[Custodial Dad]: Why does the Child welfare group keep coming to your house? Do you have a contact person at that department? Will you please inform me. I am very concerned. You have mentioned this a few times already. What is the issue? Please call or pick up the phone tonight for [Daughter] to talk to me. It is court ordered. [The Ex]
From: [Custodial Dad] [Last Name] < [Last Name]s@[email].com> To: [The Ex] <[email]@[email].com>; va[Last Name]@[The Ex's School].edu; [The Ex] <[Last Name] @[email].com>; [The Ex] <[The Ex][Last Name]@[email].com>; [The Ex]@[email].com; [Grandpa]@[email].com Sent: Fri, February 18, 2011 1:57:19 PM Subject: Re: Please allocate time for [Daughter] with Mom for February/ March easter. Re: January 2011
So sorry [Daughter] did not return your call(s) last night, but she was out with her girlfriends for a special cheer leading practice, I am sure [Daughter] told you this schedule change but perhaps (being 8) she did forget. I also informed Children and Youth as they stopped by at your behest (again.) Thank you so much. [Custodial Dad]
On Fri, Feb 18, 2011 at 6:49 AM, [The Ex] <[email]@[email].com> wrote:
NO calls for [Daughter]. I reach your voicemail when I call.
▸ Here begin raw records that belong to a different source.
(* ===== verification/NewBlock.v ===== *)
(** * A new block (topchain/src/validation.cpp)

    [ReceivedBlockTransactions], [AcceptBlock] and [ProcessNewBlock]: from the bytes of
    a peer to the active chain. The node is the chain state, the best header and the
    caches of the deployments; writing the block to its file is the interface
    [BlockStore]. The theorems compose the acceptance of the header, the bookkeeping of
    blocks whose parents have not arrived, and the activation of the best chain. *)

From Stdlib Require Import Strings.String.
From S2P Require Import Prelude Serialize Sha256 Primitives ArithUint256 Chain MedianTime Versionbits Pow FlatFile Script Coins TxVerify BlockCheck Headers CheckTotal ChainState Activation.

#[local] Open Scope Z_scope.

(** ** The transactions of a block have arrived *)

(** [FindBlockPos] and [WriteBlockToDisk] as [AcceptBlock] calls them: the block is in its
    file, or its place is reserved but the write failed, or no place was found, or an
    exception was thrown. *)
Inductive store_result :=
  | Stored (pos : CDiskBlockPos)
  | Unwritten (pos : CDiskBlockPos)
  | NotStored
  | StoreThrew.

Class BlockStore (X : Type) := {
  store_block : X -> CBlock -> Z -> option CDiskBlockPos -> X * store_result
}.

(** The entry of a block whose data is at [pos]. *)
Definition set_received (nTx : Z) (pos : CDiskBlockPos) (witness : bool) (n : CBlockIndex) : CBlockIndex :=
  let nStatus := Z.lor (bi_nStatus n) BLOCK_HAVE_DATA in
  mkBlockIndex (bi_pprev n) (bi_pskip n) (bi_nHeight n) (dp_nFile pos) (dp_nPos pos) 0 (bi_nChainWork n)
    nTx 0 (if witness then Z.lor nStatus BLOCK_OPT_WITNESS else nStatus) (bi_nVersion n) (bi_hashMerkleRoot n)
    (bi_nTime n) (bi_nBits n) (bi_nNonce n) (bi_nSequenceId n) (bi_nTimeMax n).

Definition set_linked (nChainTx nSequenceId : Z) (n : CBlockIndex) : CBlockIndex :=
  mkBlockIndex (bi_pprev n) (bi_pskip n) (bi_nHeight n) (bi_nFile n) (bi_nDataPos n) (bi_nUndoPos n) (bi_nChainWork n)
    (bi_nTx n) nChainTx (bi_nStatus n) (bi_nVersion n) (bi_hashMerkleRoot n) (bi_nTime n) (bi_nBits n)
    (bi_nNonce n) nSequenceId (bi_nTimeMax n).

Section received.
Context (addr : uint256 -> Z) {X : Type}.

(** The blocks that waited for [p], and the others. *)
Definition waiting (p : uint256) (l : list (option uint256 * uint256)) : list uint256 :=
  (filter (fun e => e.1 = Some p) l).*2.
Definition not_waiting (p : uint256) (l : list (option uint256 * uint256)) : list (option uint256 * uint256) :=
  filter (fun e => e.1 <> Some p) l.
No call last night- no text- nothing.
I am very concerned with this lack of contact for my daughter. How do you explain to [Daughter] why she has no time with her Mom? Please detail - with facts- the reasons for keeping her away from her Mom. How do your think she feels? What will the court say about your actons?
Please allocate days for her to be with me and I will fly her down. I will pay for all expenses. Easter is a good time to make up for your refusal to allow [Daughter] time for Christmas.
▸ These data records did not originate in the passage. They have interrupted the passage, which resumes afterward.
(** A branch visits no entry twice. *)
Lemma sum_tx_total m : index_ok m -> counts_ok m -> forall k m' p n, m !! p = Some n ->
  (forall q nq, m' !! q = Some nq -> m !! q = Some nq) ->
  (forall q nq, m !! q = Some nq -> bi_nHeight nq <= bi_nHeight n -> m' !! q = Some nq) -> sum_tx m k p <= total_tx m'.
Proof.
  intros Hok HC. induction k as [|k IH]; intros m' p n Hp Hsub Hall; cbn [sum_tx].
  { apply total_tx_nonneg. intros q nq Hq. apply (ct_nonneg m HC q). by apply Hsub. }
  rewrite Hp, (total_tx_delete m' p n) by (apply Hall; [done|lia]). apply Z.add_le_mono_l.
  destruct (bi_pprev n) as [q|] eqn:Eq.
  - destruct (parent_ok m Hok p n q Hp Eq) as (nq & Hq & Eh). apply (IH _ q nq Hq).
    + intros r nr Hr. apply lookup_delete_Some in Hr as [_ Hr]. by apply Hsub.
    + intros r nr Hr Hle. rewrite lookup_delete_ne by (intros <-; simplify_eq; lia). apply Hall; [done|lia].
  - apply total_tx_nonneg. intros q nq Hq. apply lookup_delete_Some in Hq as [_ Hq]. apply (ct_nonneg m HC q). by apply Hsub.
Qed.

Lemma counts_fit_total m : index_ok m -> counts_ok m -> total_tx m < 2 ^ 32 -> counts_fit m.
Proof.
  intros Hok HC Ht p n Hp. unfold branch_tx. pose proof (sum_tx_total m Hok HC (S (Z.to_nat (bi_nHeight n))) m p n Hp ltac:(done) ltac:(done)). lia.
Qed.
At the very least of my interests is your email below: If it were true, you could have written: "Here IS some of her current school work." But, neither your grammar nor your statement is correct.
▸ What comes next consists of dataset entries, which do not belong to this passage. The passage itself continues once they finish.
(** Both loops, if the block was in the chain; nothing, if not. *)
Lemma cut_spec cs p n q :
  chain_inv addr (CChain_Tip (cs_active cs)) cs -> is_Some (CChain_Tip (cs_active cs)) -> cs_index cs !! p = Some n -> bi_pprev n = Some q ->
  exists cs1 was cs2, disconnect_while (length (cs_active cs)) cs p false = Some (cs1, was, true) /\
    (if was : bool then mark_walk (length (cs_active cs)) cs1 (CChain_Tip (cs_active cs)) p else Some cs1) = Some cs2 /\ cut cs cs2 p /\
    (if was then CChain_Tip (cs_active cs2) = Some q /\ in_chain (cs_index cs) (cs_active cs) p
     else cs2 = cs /\ ~ in_chain (cs_index cs) (cs_active cs) p).
Proof.
  intros HI [t Ht] Hp Eq. pose proof (iv_tree _ _ _ HI) as HT. pose proof (to_index _ HT) as Hok.
  pose proof (chain_ok_tip _ _ (iv_chain _ _ _ HI)) as Hc. rewrite Ht in Hc. destruct Hc as (nt & Hnt & Ec).
  destruct (Contains_spec _ _ p n Hok (iv_chain _ _ _ HI) Hp) as (b & Eb & Hb). destruct b.
  - destruct (proj1 Hb eq_refl) as (t' & Ht' & Ha). assert (t' = t) as -> by congruence.
    pose proof (height_nonneg _ Hok t nt Hnt). assert (bi_nHeight nt < Z.of_nat (length (cs_active cs))) as Hlen
      by (rewrite Ec, length_branch; lia).
    destruct (disconnect_while_spec _ _ cs t nt p n q false HI Ht Hnt Ha Hp Eq Hlen) as (cs1 & E1 & HI1 & Ht1 & Hmv).
    assert (cs_index cs1 = cs_index cs /\ cs_candidates cs1 = cs_candidates cs /\ cs_best_invalid cs1 = cs_best_invalid cs /\
      cs_failed cs1 = cs_failed cs /\ cs_unlinked cs1 = cs_unlinked cs) as (Ei & E2 & E3 & E4 & E5) by by rewrite Hmv.
    destruct (mark_walk_spec (length (cs_active cs)) cs1 t nt p n) as (cs2 & Ew & M & Hcd & Ho); rewrite ?Ei; try done.
    assert (cs_active cs2 = cs_active cs1 /\ cs_effects cs2 = cs_effects cs1 /\ cs_best_invalid cs2 = cs_best_invalid cs1 /\
      cs_failed cs2 = cs_failed cs1 /\ cs_unlinked cs2 = cs_unlinked cs1) as (F1 & F2 & F3 & F4 & F5) by by rewrite Ho.
    pose proof (mk_tree _ _ _ M) as T. exists cs1, true, cs2. rewrite Ht. split_and!; [done..| |by rewrite F1|by apply Hb].
    rewrite Ei in M, T. split; rewrite ?F1, ?F2, ?F3, ?F4, ?F5; try congruence.
    + apply (same_tree_chain (cs_index cs1)); [by rewrite Ei|apply HI1].
    + exists q. split; [done|]. split; [rewrite <- Ei; by apply (iv_tip _ _ _ HI1)|]. intros Haq.
      destruct (parent_ok _ Hok p n q Hp Eq) as (nq & Hq & Eh). destruct (anc_in _ q nq p Hok Hq Haq) as (n' & Hn' & Hle). simplify_eq. lia.
    + apply (matches_tree (cs_index cs1)); [by rewrite Ei|apply HI1].
    + by rewrite <- E2.
  - exists cs, false, cs. assert (disconnect_while (length (cs_active cs)) cs p false = Some (cs, false, true)) as ->
      by (destruct (length (cs_active cs)); cbn [disconnect_while]; by rewrite Eb).
    split_and!; try done; [|by rewrite <- Hb]. split; try done; [apply marks_refl|apply HI| |apply HI]. exists t. split; [done|].
    split; [by apply (iv_tip _ _ _ HI)|]. intros Ha. apply diff_false_true, Hb. by exists t.
Qed.

(** What [InvalidateBlock] leaves: the invariant, the block out of the chain and marked,
    with new marks only on it and on what was built on it. *)
Record invalidated (cs cs' : chainstate X) (p q : uint256) : Prop := {
  ia_inv : chain_inv addr (CChain_Tip (cs_active cs')) cs';
  ia_marks : marks (fun r => anc (cs_index cs) r p) (cs_index cs) (cs_index cs');
  ia_failed : failed_in (cs_index cs') p;
  ia_listed : cs_failed cs' = {[p]} ∪ cs_failed cs;
  ia_tip : in_chain (cs_index cs) (cs_active cs) p -> CChain_Tip (cs_active cs') = Some q;
  ia_out : ~ in_chain (cs_index cs) (cs_active cs) p -> cs_active cs' = cs_active cs;
  ia_unlinked : cs_unlinked cs' = cs_unlinked cs
}.

Lemma InvalidateBlock_spec cs p n q :
  chain_inv addr (CChain_Tip (cs_active cs)) cs -> is_Some (CChain_Tip (cs_active cs)) -> cs_index cs !! p = Some n -> bi_pprev n = Some q ->
  exists cs', InvalidateBlock addr cs p = Some (cs', true) /\ invalidated cs cs' p q.
Proof.
  intros HI Htip Hp Eq. pose proof (iv_tree _ _ _ HI) as HT.
  destruct (cut_spec cs p n q HI Htip Hp Eq) as (cs1 & was & cs2 & E1 & E2 & [C1 C2 (t & Ht & Hs & Hat) C4 C5 C6 C7 C8] & Hwas).
  unfold InvalidateBlock. rewrite E1. cbn [mbind option_bind negb]. rewrite E2. cbn [mbind option_bind].
  destruct (same_tree_lookup _ _ p n (mk_tree _ _ _ C1) Hp) as (n2 & Hp2 & _).
  rewrite (or_status_index _ cs2 p n2 Hp2). cbn [mbind option_bind]. set (m := <[p := _]> (cs_index cs2)).
  set (cs3 := with_failed _ _).
  assert (marks (fun r => anc (cs_index cs) r p) (cs_index cs) m) as M.
  { apply (marks_trans _ _ (cs_index cs2)); [done|]. apply mark_marks; [by right|done|]. apply anc_refl. }
  pose proof (mk_tree _ _ _ M) as T. pose proof (tree_ok_same _ _ T HT) as HT3.
  pose proof (sound_apart _ _ t p HT Hs M Hat) as Hs3. destruct (sd_entry _ _ Hs3) as (nt & Hnt & _).
  change (cs_index cs3) with m.
  destruct (add_candidates_spec (map_to_list m).*1 cs3 t nt HT3 Ht Hnt) as (s & -> & S1 & S2 & S3).
  { intros r Hr. apply list_elem_of_fmap in Hr as ([r' nr] & -> & Hin). apply elem_of_map_to_list in Hin. by exists nr. }
  assert (m !! p = Some (set_status (Z.lor (bi_nStatus n2) BLOCK_FAILED_VALID) n2)) as Hp3 by apply lookup_insert_eq.
  cbn [mbind option_bind]. unfold InvalidChainFound. set (cs4 := with_candidates cs3 s).
  assert (best_ok cs4) as HB.
  { intros r Hr. cbn in Hr. rewrite C6 in Hr. destruct (iv_best _ _ _ HI r Hr) as [nr Hnr].
    destruct (same_tree_lookup _ _ r nr T Hnr) as (nr' & ? & _). by exists nr'. }
  destruct (update_best_invalid_spec cs4 p _ HB Hp3) as (b & -> & HB5). cbn [mbind option_bind].
  change (cs_active (with_best_invalid cs4 b)) with (cs_active cs2). rewrite Ht. cbn [mbind option_bind].
  eexists. split; [done|]. split; try done.
  - split; cbn; rewrite ?Ht; try done.
    + intros r nr Hr Er. destruct (same_tree_lookup_r _ _ r nr T Hr) as (n0 & H0 & S0). apply same_entry_fields in S0 as (E & _).
      apply (iv_root _ _ _ HI r n0); congruence.
    + apply (same_tree_chain (cs_index cs2)); [|done]. apply (mark_marks (fun r => r = p) _ _ _ n2); [by right|done..].
    + intros r Hr. destruct (S2 r Hr) as [Hr'|]; [|done]. change (cs_candidates cs3) with (cs_candidates cs2 ∖ {[p]}) in Hr'. apply elem_of_difference in Hr' as [Hr' _]. apply C5 in Hr'.
      destruct (iv_candidates _ _ _ HI r Hr') as (nr & Hnr & Htx). destruct (same_tree_lookup _ _ r nr T Hnr) as (nr' & ? & E).
      exists nr'. split; [done|]. apply same_entry_fields in E as (_ & _ & _ & _ & -> & _). done.
    + intros r Hr. change (r ∈ {[p]} ∪ cs_failed cs2) in Hr. apply elem_of_union in Hr as [->%elem_of_singleton|Hr].
      * eexists. split; [exact Hp3|]. unfold invalid. cbn [bi_nStatus set_status]. apply negb_true_iff, Z.eqb_neq. rewrite Z.lor_comm. by apply land_lor_ne0.
      * rewrite C7 in Hr. destruct (iv_failed _ _ _ HI r Hr) as (nr & Hnr & Hi). destruct (same_tree_lookup _ _ r nr T Hnr) as (nr' & ? & [S _]).
        exists nr'. split; [done|]. by apply (sb_invalid _ _ S).
    + apply (matches_tree (cs_index cs2)); [apply (mark_marks (fun r => r = p) _ _ _ n2); [by right|done..]|exact C4].
    + intros t' Ht'. change (CChain_Tip (cs_active cs2) = Some t') in Ht'. by assert (t' = t) as -> by congruence.
    + intros t' Ht'. change (CChain_Tip (cs_active cs2) = Some t') in Ht'. by assert (t' = t) as -> by congruence.
    + intros r nr Hr Htx Hg. assert (failed nr = false) as Hf.
      { apply not_true_iff_false. intros Hf. apply Hg. exists r. split; [apply anc_refl|by exists nr]. }
      destruct (S3 r nr) as [?|?]; [|done..|by left|right; by exists t].
      apply list_elem_of_fmap. exists (r, nr). split; [done|]. by apply elem_of_map_to_list.
  - eexists. split; [exact Hp3|]. by apply mark_entry; right.
  - cbn. by rewrite C7.
  - intros Hin. destruct was; [by destruct Hwas|]. by destruct Hwas.
  - intros Hin. destruct was; [by destruct Hwas|]. by destruct Hwas as [-> _].
Qed.

End facts.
From: [Last Name]s < [Last Name]s@[email].com> To: [The Ex] <[email]@[email].com>; [The Ex] <[Last Name] @[email].com>; [The Ex] <va[Last Name]@[The Ex's School].edu>; [The Ex] <[The Ex]@[email].com>; [The Ex] <[The Ex][Last Name]@[email].com> Sent: Sat, February 5, 2011 10:53:29 AM Subject: Re: January 2011
Some attachments did not connect. Here is the actual report card.
On Sat, Feb 5, 2011 at 10:49 AM, [Last Name]s < [Last Name]s@[email].com> wrote: Attached is [Daughter]'s current report card. You may request a parent/teacher conference via telephone through her teacher. You said that [Daughter] did not send you work or there was some other issue with getting it. Here are some of her current school work. You can also request to have the school send you reports, work and other notices directly. She does make you artwork and will continue to send that to you directly, as she requested to continue to do so. She has her first cheer competition Sunday. She's very excited. Cheer Pictures are coming up... contact Bender Photography if you want pictures. Her school pictures are next month... you can purchase pictures through the school as well.
I am hoping my brevity will alleviate any perceived feelings of animosity or "harassment." [Custodial Dad]
On Wed, Feb 2, 2011 at 8:26 PM, [Last Name]s < [Last Name]s@[email].com> wrote: Yes, we get it. We all, including [Daughter], know you are upset and willing to do anything including lie, cheat and scheme to get her back. Whether it is your mental illness or just a stubborn refusal to accept reality, the fact that she is happy and healthy here. Children and Youth, her therapist, her Principal, her teachers and guidance counselors, [sibling]'s father and even the police have all mentioned/documented to you that [Daughter] has adjusted perfectly well to her family. She now has a better life, stability and reliability, home cooked meals, electricity, a family and a home without substance abuse, constant babysitters and a roundabout of people coming in and out of her life. (Those are solely my observations of what you yourself, [Daughter] and others have described your life as.)
As you know, [Daughter] has been in therapy since the week she moved back home. And if you actually listened to what [Daughter] is saying to you, you would realize that she does indeed tell her therapist or her family or her friends "all that is in her heart" and you are making her uncomfortable by consistently referring to the notion that she is somehow making the "best" of her life or that she is withholding her feelings in some manner from anyone, except of course you. [Daughter] DOES miss you however she also knows that your behavior is inappropriate and unacceptable thus preventing her from seeing you until we are best able to work out a healthy relationship between the two of you. Again, her therapist has instructed her to end the conversation when you make her uncomfortable and tonight was clearly one of those nights. Its sad that you can not control your language while conversing with my daughter.